- WHAT YOU SHOULD DO -
Search the records below for the word "nodeRevokedInRoster". Pull out each line that has it.

- DATA FOR PROCESSING -
Lemma CompleteNodeRegistration_Err b token w w' e :
  CompleteNodeRegistration b token w = (w', Err e) -> db w' = db w.
Proof.
  unfold CompleteNodeRegistration.
  intros [Hask|(w1 & allowed & [_ ->]%ask_Ok & Hb)]%ST_bind_Err; [by injection Hask|].
  destruct (negb allowed); [by injection Hb as <-|].
  apply ST_bind_Err in Hb as [Hr|(w2 & [[cg n] tok] & _ & Hb)]; [by apply registration_Err in Hr|].
  exfalso. apply ST_bind_Err in Hb as [Hlog|(w3 & [] & _ & Hb)].
  - pose proof (insertActivityLog_frame cg n "register" true (Some (event Register_)) w2) as Hf.
    rewrite Hlog in Hf. by destruct Hf as (_ & _ & _ & _ & ?).
  - by destruct (signer b).
Qed.
Lemma AuthenticateNode_db req w : db (fst (AuthenticateNode req w)) = db w.
Proof.
  unfold AuthenticateNode, parseGroupID, row_or, absent_or_internal, on_error, exec, meanwhile, alone, tx_exec, sel_node, query_row, throw,
    mbind, mret, ST_bind, ST_ret.
  destruct (uuid_Parse _); [|done]. destruct (driver_fails _); [done|].
  destruct (live_node _ _ _); [|done]. by destruct (negb _).
Qed.
(** The outcome of an authentication the driver does not fail. *)
Lemma AuthenticateNode_eq req w cg :
  uuid_Parse (an_ConnectivityGroupId req) = Some cg -> driver_fails (tick w) = false ->
  snd (AuthenticateNode req w) =
  match live_node cg (an_NodeNumber req) (db w) with
  | Some row => if decide (hashToken (an_AuthToken req) = nd_auth_token_hash row)
                then Ok () else Err invalidCredentials
  | None => Err invalidCredentials
  end.
Proof.
  intros Hu Hd.
  unfold AuthenticateNode, parseGroupID, row_or, absent_or_internal, on_error, exec, meanwhile, alone, tx_exec, sel_node, query_row, throw,
    mbind, mret, ST_bind, ST_ret, ConstantTimeCompare.
  rewrite Hu, Hd. destruct (live_node _ _ _) as [row|]; [|done]. cbn. by case_decide.
Qed.
Lemma AuthenticateNode_Ok req w :
  snd (AuthenticateNode req w) = Ok () <->
  exists cg row, uuid_Parse (an_ConnectivityGroupId req) = Some cg /\ driver_fails (tick w) = false /\
    live_node cg (an_NodeNumber req) (db w) = Some row /\
    nd_auth_token_hash row = hashToken (an_AuthToken req).
Proof.
  split.
  - destruct (uuid_Parse (an_ConnectivityGroupId req)) as [cg|] eqn:Hu.
    + destruct (driver_fails (tick w)) eqn:Hd.
      * unfold AuthenticateNode, parseGroupID, row_or, absent_or_internal, on_error, exec, meanwhile, alone, tx_exec, mbind, mret, ST_bind, ST_ret.
        by rewrite Hu, Hd.
      * rewrite (AuthenticateNode_eq _ _ cg) by done.
        destruct (live_node _ _ _) as [row|] eqn:Hl; [|done]. case_decide; [|done]. eauto 10.
    + unfold AuthenticateNode, parseGroupID, throw, mbind, ST_bind. by rewrite Hu.
  - intros (cg & row & Hu & Hd & Hl & Hh). rewrite (AuthenticateNode_eq _ _ cg) by done.
    by rewrite Hl, decide_True.
Qed.

(** A token row keeps its place and, once used, stays used. *)
Lemma used_stays d d' k :
  wf_db canonical_id d -> rtc (db_step canonical_id) d d' ->
  k ∈ tokens d -> is_Some (tk_used_at_millis k) ->
  forall k', k' ∈ tokens d' -> tk_id k' = tk_id k -> is_Some (tk_used_at_millis k').
Proof.
  intros Hwf Hs [i Hi]%list_elem_of_lookup Hu k' [j Hj]%list_elem_of_lookup Hid.
  destruct (steps_good _ _ _ Hs Hwf) as [Hwf' Hev].
  destruct (ev_tokens _ _ Hev _ _ Hi) as (k2 & Hk2 & Eid & _ & _ & _ & _ & _ & _ & Eu).
  assert (i = j) as ->; [|simplify_eq; auto].
  eapply (NoDup_lookup (tk_id <$> tokens d'));
    [apply Hwf'|by rewrite list_lookup_fmap, Hk2|rewrite list_lookup_fmap, Hj; cbn; congruence].
Qed.
(** ** Roster updates *)

Lemma update_roster_eq req cg w :
  uuid_Parse (ur_ConnectivityGroupId req) = Some cg -> driver_fails (tick w) = false ->
  UpdateRoster req w =
  if ur_NewVersion req <=? ur_ExpectedVersion req
  then (w, Err (Errorf InvalidArgument "new_version must be greater than expected_version"))
  else match live_group cg (db w) with
       | Some g =>
           if g_roster_version g =? ur_ExpectedVersion req
           then ({| db := with_groups (<[cg := group_roster (ur_Roster req) (ur_NewVersion req) g]>
                            (groups (db w))) (db w); tick := S (tick w) |}, Ok ())
           else ({| db := db w; tick := S (tick w) |}, Err (Errorf Aborted "roster version conflict"))
       | None => ({| db := db w; tick := S (tick w) |}, Err (Errorf Aborted "roster version conflict"))
       end.
Proof.
  intros Hu Hd.
  unfold UpdateRoster, parseGroupID, on_error, exec, meanwhile, alone, tx_exec, upd_roster, throw, mbind, mret, ST_bind, ST_ret.
  rewrite Hu. destruct (ur_NewVersion req <=? _); [done|]. rewrite Hd.
  destruct (live_group cg (db w)) as [g|]; [|done]. by destruct (g_roster_version g =? _).
Qed.

(** ** The list of live nodes *)

Lemma live_nodes_elem cg d n row :
  (n, row) ∈ live_nodes cg d <-> nodes d !! (cg, n) = Some row /\ nd_deleted_at_millis row = None.
Proof.
  unfold live_nodes. rewrite merge_sort_Permutation, list_elem_of_omap. split.
  - intros ([[cg' n'] row'] & Hin%elem_of_map_to_list & Hif). cbn in Hif.
    destruct (bool_decide (cg' = cg)) eqn:Hcg; [|done]. apply bool_decide_eq_true in Hcg as ->.
    destruct (nd_live row') eqn:Hl; [|done]. injection Hif as -> ->.
    split; [done|]. by apply nd_live_true.
  - intros [Hrow Hl]. exists ((cg, n), row). rewrite elem_of_map_to_list. split; [done|]. cbn.
    rewrite bool_decide_true by done. apply nd_live_true in Hl. by rewrite Hl.
Qed.
Lemma live_nodes_NoDup cg d : NoDup (live_nodes cg d).*1.
Proof.
  unfold live_nodes. rewrite merge_sort_Permutation.
  generalize (NoDup_map_to_list (nodes d)), (NoDup_fst_map_to_list (nodes d)).
  generalize (map_to_list (nodes d)) as l. induction l as [|[[cg' n'] row] l IH]; [constructor|].
  rewrite fmap_cons, !NoDup_cons. intros [Hin Hnd] [Hk Hks]. cbn -[nd_live].
  destruct (_ && _) eqn:Hb; [|by apply IH]. cbn. apply NoDup_cons. split; [|by apply IH].
  apply andb_true_iff in Hb as [->%bool_decide_eq_true _].
  intros ([n1 r1] & Hn1 & Hin1)%list_elem_of_fmap. cbn in Hn1. subst n1.
  apply list_elem_of_omap in Hin1 as ([[cg2 n2] r2] & Hin2 & Hif). cbn -[nd_live] in Hif.
  destruct (bool_decide (cg2 = cg)) eqn:Hcg; [|done]. apply bool_decide_eq_true in Hcg as ->.
  destruct (nd_live r2); [|done]. injection Hif as -> ->. apply Hk, list_elem_of_fmap.
  by exists ((cg, n'), r1).
Qed.
Lemma live_nodes_sorted cg d : Sorted Z.lt (live_nodes cg d).*1.
Proof.
  assert (Sorted number_before (live_nodes cg d)) as Hs.
  { apply Sorted_merge_sort. intros a b. unfold number_before. lia. }
  pose proof (live_nodes_NoDup cg d) as Hnd. revert Hs Hnd. generalize (live_nodes cg d).
  induction l as [|[n r] l IH]; [constructor|]. cbn. intros Hs Hnd.
  apply Sorted_inv in Hs as [Hs Hhd]. apply NoDup_cons in Hnd as [Hin Hnd].
  constructor; [by apply IH|]. destruct l as [|[n2 r2] l]; constructor.
  apply HdRel_inv in Hhd. unfold number_before in Hhd. cbn in *.
  assert (n <> n2) by set_solver. lia.
Qed.
End lemmas.
(* ===== verification/AdminApi.v ===== *)
(** * The admin REST API: connect/hub/standalone_rest.go

    One definition per handler, behind the API-key check. A handler answers
    200 with a body, or stops with a status code and an error text. The parts
    of a request the framework reads (path and query parameters, the
    Authorization header, the bound JSON body) are arguments. *)
From S2P Require Import Prelude GoStrings GoEncoding GoTime ApiKeys IntegratorApi RosterPb Store.
From S2P Require Import StoreInv Platform.
Open Scope Z_scope.

Section admin.
Context `{Platform} `{Others} `{Crypto} `{RosterPb}.

Record httpError := { http_code : Z; http_error : string }.
Definition badRequest (msg : string) : httpError := {| http_code := 400; http_error := msg |}.
Definition unauthorized (msg : string) : httpError := {| http_code := 401; http_error := msg |}.
Definition notFound : httpError := {| http_code := 404; http_error := "not found" |}.
Definition conflict (msg : string) : httpError := {| http_code := 409; http_error := msg |}.
Definition serverError (e : dbError) : httpError :=
  {| http_code := 500; http_error := dbErrorText e |}.

Notation REST := (ST World httpError).

(** A statement whose error is answered with 500. *)
Definition run_stmt {A} (s : stmt A) : REST A := on_error serverError (exec s).
(** A SELECT of one row; no row is answered with 404. *)
Definition row_or_404 {A} (s : stmt A) : REST A :=
  on_error (fun e => if decide (e = ErrNoRows) then notFound else serverError e) (exec s).

(** *** Helpers *)

Definition isUniqueViolation (e : dbError) : bool := bool_decide (e = ConstraintUnique).
Definition format_RFC3339 (t : Time) : string := rfc3339 ((ext t - unixToInternal) * 1000).

Definition groupExists (cgID : string) : REST unit :=
  _ ← row_or_404 (sel_group cgID); mret ().

(** [nodeRevokedInRoster]. *)
Definition nodeRevokedInRoster (rosterBytes : string) (nodeNumber : Z) : bool :=
  match Unmarshal_Roster rosterBytes with
  | None => false
  | Some roster => existsb (fun n => (n.1 =? nodeNumber) && n.2) (GetNodes roster)
  end.

(** The [:id] parameter: [AbortWithError] answers without a body. *)
Definition group_param (id : string) (e : httpError) : REST string :=
  match uuid_Parse id with
  | None => throw e
  | Some cgID => mret cgID
  end.
Definition emptyBadRequest : httpError := badRequest "".
Definition invalidGroupID : httpError := badRequest "invalid connectivity group ID".
Definition node_param (nodeNumber : string) : REST Z :=
  match ParseInt nodeNumber 32 with
  | None => throw (badRequest "invalid node number")
  | Some nn => mret nn
  end.
(** [c.ShouldBindJSON(&dto)] *)
Definition bind_json {A} (body : result string A) : REST A :=
  match body with
  | Err e => throw (badRequest e)
  | Ok dto => mret dto
  end.

(** *** The API key *)

(** The result is the id of the key that authorises the request. *)
Definition checkAPIKey (header : string) : REST string :=
  match FromAuthHeader header with
  | Err e => throw (unauthorized (authErrorMessage e))
  | Ok apiKey =>
      found ← attempt (exec (sel_api_key (ID apiKey)));
      match found with
      | Err e =>
          if decide (e = ErrNoRows) then throw (unauthorized "unknown API key")
          else throw (serverError e)
      | Ok row =>
          if bool_decide (is_Some (ak_revoked_at_millis row)) ||
             negb (ConstantTimeCompare (hex_EncodeToString (SecretHash apiKey)) (ak_secret_hash row) =? 1)
          then throw (unauthorized "unknown API key")
          else mret (ID apiKey)
      end
  end.

(** *** Groups *)

Definition getStats : REST GroupsStats :=
  count ← run_stmt count_groups;
  mret {| st_Count := count; st_Max := None |}.

Definition getConnectivityGroups (associationKey : string) : REST (list GroupSummary) :=
  rows ← run_stmt (sel_groups (if decide (associationKey = "") then None else Some associationKey));
  mret ((fun e => {| gs_ID := e.1; gs_Name := g_name e.2 |}) <$> rows).

Definition postConnectivityGroup (body : result string CreateConnectivityGroupRequest) :
    REST GroupCreated :=
  dto ← bind_json body;
  id ← ask uuid_NewString;
  createdAt ← nowMillis;
  _ ← on_error
        (fun e => if isUniqueViolation e then conflict "association key conflict" else serverError e)
        (exec (ins_group id (cg_Name dto) (cg_AssociationKey dto) createdAt));
  mret {| gc_ID := id; gc_CreatedAt := rfc3339 createdAt; gc_Name := cg_Name dto |}.

(** One row of the answer; [onlineNodes] is the hub's connection table. *)
Definition node_info (onlineNodes : list Z) (e : Z * NodeRow) : Node :=
  {| n_NodeNumber := e.1;
     n_CreatedAt := rfc3339 (nd_created_at_millis e.2);
     n_Name := nd_name e.2;
     n_LastSeenAt := rfc3339 <$> nd_last_seen_at_millis e.2;
     n_Metadata := nd_metadata e.2;
     n_IsOnline := Some (bool_decide (e.1 ∈ onlineNodes)) |}.

Definition getConnectivityGroup (online : string -> list Z) (idParam : string) : REST GroupDetail :=
  cgID ← group_param idParam emptyBadRequest;
  g ← row_or_404 (sel_group cgID);
  let onlineNodes := online cgID in
  rows ← run_stmt (sel_nodes cgID);
  let nodeList := node_info onlineNodes <$> rows in
  weekAgo ← ask (fun t => UnixMilli (time_Add (now t) (- (7 * 24 * Hour))));
  connections ← attempt (exec (count_activity cgID weekAgo));
  t ← nowMillis;
  pendingTokens ← run_stmt (count_pending cgID t);
  mret {| gd_ID := cgID; gd_CreatedAt := rfc3339 (g_created_at_millis g); gd_Name := g_name g;
          gd_Nodes := nodeList;
          gd_ActivityStats := {| as_SuccessfulConnections7d :=
            match connections with Ok n => n | Err _ => 0 end |};
          gd_NodeQuota := {| nq_Limit := None;
            nq_Current := wrap32 (wrap32 (Z.of_nat (length nodeList)) + pendingTokens) |} |}.

(** The two UPDATEs are separate statements: other calls may run in between. *)
Definition deleteGroup_nodes (cgID : string) (t : Z) : REST unit :=
  run_stmt (upd_nodes_deleted cgID t).
Definition deleteGroup_group (cgID : string) (t : Z) : REST unit :=
  run_stmt (upd_group_deleted cgID t).
Definition deleteConnectivityGroup (idParam : string) : REST unit :=
  cgID ← group_param idParam emptyBadRequest;
  t ← nowMillis;
  _ ← deleteGroup_nodes cgID t;
  deleteGroup_group cgID t.

Definition resetConnectivityGroup (idParam : string) : REST unit :=
  cgID ← group_param idParam emptyBadRequest;
  _ ← groupExists cgID;
  t ← nowMillis;
  _ ← run_stmt (upd_nodes_deleted cgID t);
  run_stmt (upd_group_reset cgID).

(** *** Registration tokens *)

Definition postRegistrationToken (idParam : string)
    (body : result string CreateRegistrationTokenRequest) : REST RegistrationTokenCreated :=
  cgID ← group_param idParam invalidGroupID;
  dto ← bind_json body;
  _ ← groupExists cgID;
  minted ← ask (fun t => MintRegistrationToken (rand_Read t) (now t) dto);
  match minted with
  | Err (ValidationError msg) => throw (badRequest msg)
  | Err errRandRead => throw {| http_code := 500; http_error := randErrorText |}
  | Ok minted =>
      id ← ask uuid_NewString;
      createdAt ← nowMillis;
      _ ← run_stmt (ins_token
        {| tk_id := id; tk_group := cgID; tk_token_hash := TokenHash minted;
           tk_node_name := rt_NodeName dto; tk_node_metadata := rt_NodeMetadata dto;
           tk_created_at_millis := createdAt;
           tk_expires_at_millis := UnixMilli (ExpiresAt minted); tk_used_at_millis := None |});
      mret {| rc_Token := Token minted; rc_ExpiresAt := format_RFC3339 (ExpiresAt minted) |}
  end.

Definition token_info (k : TokenRow) : RegistrationTokenInfo :=
  {| ri_NodeName := tk_node_name k; ri_NodeMetadata := tk_node_metadata k;
     ri_CreatedAt := rfc3339 (tk_created_at_millis k);
     ri_ExpiresAt := rfc3339 (tk_expires_at_millis k);
     ri_UsedAt := rfc3339 <$> tk_used_at_millis k |}.
Definition getRegistrationTokens (idParam : string) : REST (list RegistrationTokenInfo) :=
  cgID ← group_param idParam invalidGroupID;
  _ ← groupExists cgID;
  t ← ask now;
  rows ← run_stmt (sel_tokens cgID (UnixMilli t)
                     (UnixMilli (time_Add t (- RegistrationTokenListWindow))));
  mret (token_info <$> rows).

(** *** Nodes *)

Definition patchNode (idParam nodeParam : string) (body : result string PatchNodeRequest) :
    REST unit :=
  cgID ← group_param idParam invalidGroupID;
  nn ← node_param nodeParam;
  dto ← bind_json body;
  match pn_Name dto with
  | None => mret ()
  | Some name =>
      if 256 <? slen name then throw (badRequest "name exceeds 256 characters")
      else _ ← run_stmt (upd_live_node cgID nn (node_name name)); mret ()
  end.

Definition deleteNode (idParam nodeParam : string) : REST unit :=
  cgID ← group_param idParam invalidGroupID;
  nn ← node_param nodeParam;
  g ← row_or_404 (sel_group cgID);
  _ ← row_or_404 (sel_node cgID nn);
  if negb (nodeRevokedInRoster (g_roster g) nn)
  then throw (conflict "node is not marked revoked in the group's roster")
  else
    t ← nowMillis;
    n ← run_stmt (upd_live_node cgID nn (node_deleted t));
    if n =? 0 then throw notFound else mret ().

(** *** The routes *)

Inductive request :=
| GetStats
| GetConnectivityGroups (associationKey : string)
| PostConnectivityGroup (body : result string CreateConnectivityGroupRequest)
| GetConnectivityGroup (id : string)
| DeleteConnectivityGroup (id : string)
| ResetConnectivityGroup (id : string)
| PostRegistrationToken (id : string) (body : result string CreateRegistrationTokenRequest)
| GetRegistrationTokens (id : string)
| PatchNode (id nodeNumber : string) (body : result string PatchNodeRequest)
| DeleteNode (id nodeNumber : string).

Inductive response :=
| Stats (r : GroupsStats)
| Groups (r : list GroupSummary)
| Created (r : GroupCreated)
| Detail (r : GroupDetail)
| GroupDeleted
| GroupReset
| TokenCreated (r : RegistrationTokenCreated)
| TokenInfos (r : list RegistrationTokenInfo)
| Patched
| NodeDeleted.

(** The handler of a route. *)
Definition route (online : string -> list Z) (r : request) : REST response :=
  match r with
  | GetStats => r ← getStats; mret (Stats r)
  | GetConnectivityGroups key => r ← getConnectivityGroups key; mret (Groups r)
  | PostConnectivityGroup body => r ← postConnectivityGroup body; mret (Created r)
  | GetConnectivityGroup id => r ← getConnectivityGroup online id; mret (Detail r)
  | DeleteConnectivityGroup id => _ ← deleteConnectivityGroup id; mret GroupDeleted
  | ResetConnectivityGroup id => _ ← resetConnectivityGroup id; mret GroupReset
  | PostRegistrationToken id body => r ← postRegistrationToken id body; mret (TokenCreated r)
  | GetRegistrationTokens id => r ← getRegistrationTokens id; mret (TokenInfos r)
  | PatchNode id n body => _ ← patchNode id n body; mret Patched
  | DeleteNode id n => _ ← deleteNode id n; mret NodeDeleted
  end.
(** The group /api/v1: [checkAPIKey] runs before every handler. *)
Definition handle (online : string -> list Z) (header : string) (r : request) : REST response :=
  _ ← checkAPIKey header; route online r.
End admin.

- RESULT OF THIS EXERCISE -
(** [nodeRevokedInRoster]. *)
Definition nodeRevokedInRoster (rosterBytes : string) (nodeNumber : Z) : bool :=
  if negb (nodeRevokedInRoster (g_roster g) nn)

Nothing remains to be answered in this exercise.